Conference Agenda

Session
MC2 - HO8: Optimization for patients
Time:
Monday, 26/June/2023:
MC 13:00-14:30

Location: International I

3rd floor

Presentations

Helping the captive audience: advance notice of diagnostic service for hospital inpatients

Nan Liu1, Miao Bai2, Zheng Zhang3

1Boston College; 2University of Connecticut; 3Zhejiang University

Problem: Inpatients wait for hospital diagnostic services, causing chaos. Methodology: We propose "advance notice" scheduling, providing patients with preparation and service time windows. Markov Decision Process optimizes decisions. Numerical study shows significant operational improvement. Managerial implications: Advance notice policy reduces waiting and improves appointment-based services.



Patient sensitivity to emergency department waiting time announcements

Jingqi Wang1, Eric Park2, Huiyin Ouyang2, Sergei Savin3

1Chinese University of Hong Kong Shenzhen; 2University of Hong Kong; 3University of Pennsylvania

Problem: Evaluating an ED delay announcement system in Hong Kong's healthcare. Methodology: Studying 1.3M patient visits, we estimate patient sensitivity to announced waiting times (WT) and factors influencing it. Results show potential improvements in reducing WT and patients leaving without being seen. Implications: Increase patient awareness, reduce WT update window, focus on older population and Kowloon district for promotion.
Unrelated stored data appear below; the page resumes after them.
Lemma insertByStart_sorted (c : Chunk) (l : list Chunk) :
  StronglySorted byStart l -> StronglySorted byStart (insertByStart c l).
Proof.
  induction l as [|d l IH]; intros S; simpl.
  - constructor; constructor.
  - inversion S as [|? ? S' F]; subst.
    destruct (startChar c <? startChar d) eqn:E.
    + apply Z.ltb_lt in E. constructor; [exact S|].
      constructor; [unfold byStart; lia|].
      eapply Forall_impl; [|exact F]. unfold byStart. intros; lia.
    + apply Z.ltb_ge in E. constructor; [now apply IH|].
      apply Forall_forall. intros x Hx.
      apply In_insertByStart in Hx. destruct Hx as [->|Hx]; [exact E|].
      rewrite Forall_forall in F. now apply F.
Qed.

Lemma fold_insert_sorted (l acc : list Chunk) :
  StronglySorted byStart acc ->
  StronglySorted byStart (fold_left (fun acc c => insertByStart c acc) l acc).
Proof.
  revert acc. induction l as [|c l IH]; intros acc S; simpl; [exact S|].
  apply IH, insertByStart_sorted, S.
Qed.

Lemma sortByStart_sorted (l : list Chunk) : StronglySorted byStart (sortByStart l).
Proof. apply fold_insert_sorted. constructor. Qed.

End SortFacts.

Section ParserResults.

Variable env : Env.

(** X7.  [parsePython] returns the chunks of the functions and of
    the classes, or the whole file when there is none, in the order of
    their start offsets; none is lost and none is added. *)
Theorem parsePython_is_sorted_by_offset (code filePath : jstring) :
  let lines := split newline code in
  let found :=
    map (functionChunk code lines) (execFunctionPattern env code)
    ++ map (classChunk code lines) (execClassPattern env code) in
  StronglySorted byStart (parsePython env code filePath)
  /\ Permutation (parsePython env code filePath)
       (match found with
        | [] => [wholeFile (js "module") (len lines) code]
        | _ :: _ => found
        end).
Proof.
  cbv zeta. unfold parsePython. split; [apply sortByStart_sorted|].
  rewrite sortByStart_perm.
  destruct (map (functionChunk code (split newline code))
              (execFunctionPattern env code)
            ++ map (classChunk code (split newline code))
                 (execClassPattern env code)); reflexivity.
Qed.

Lemma parseJavaScript_nonempty (code filePath : jstring) :
  parseJavaScript env code filePath <> [].
Proof.
  unfold parseJavaScript. destruct (parse env code); [|discriminate].
  destruct (collectNodes body code (split newline code)) as [[|c cs] [|]];
    try discriminate.
Qed.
The impact of hospital and patient characteristics on psychiatry readmissions

Hossein Hejazian1, Beste Kucukyazici2, Javad Nasiry1, Vedat Verter2, Daniel Frank3

1McGill University, Montreal, Canada; 2Queen's University, Kingston, Canada; 3Jewish General Hospital, Montreal, Canada

We study hospitals' operational characteristics contributing to the re-admission of psychiatry patients. We propose that length of stay (LOS) mediates the effects of hospital characteristics on the risk of readmission. We reveal how patient characteristics moderate these effects. Using a dataset of 15,000 psychiatry patients, we provide evidence on the negative volume-outcome and nonlinear LOS-outcome relationship. Our analysis provides helpful insights for managing the flow of psychiatric patients.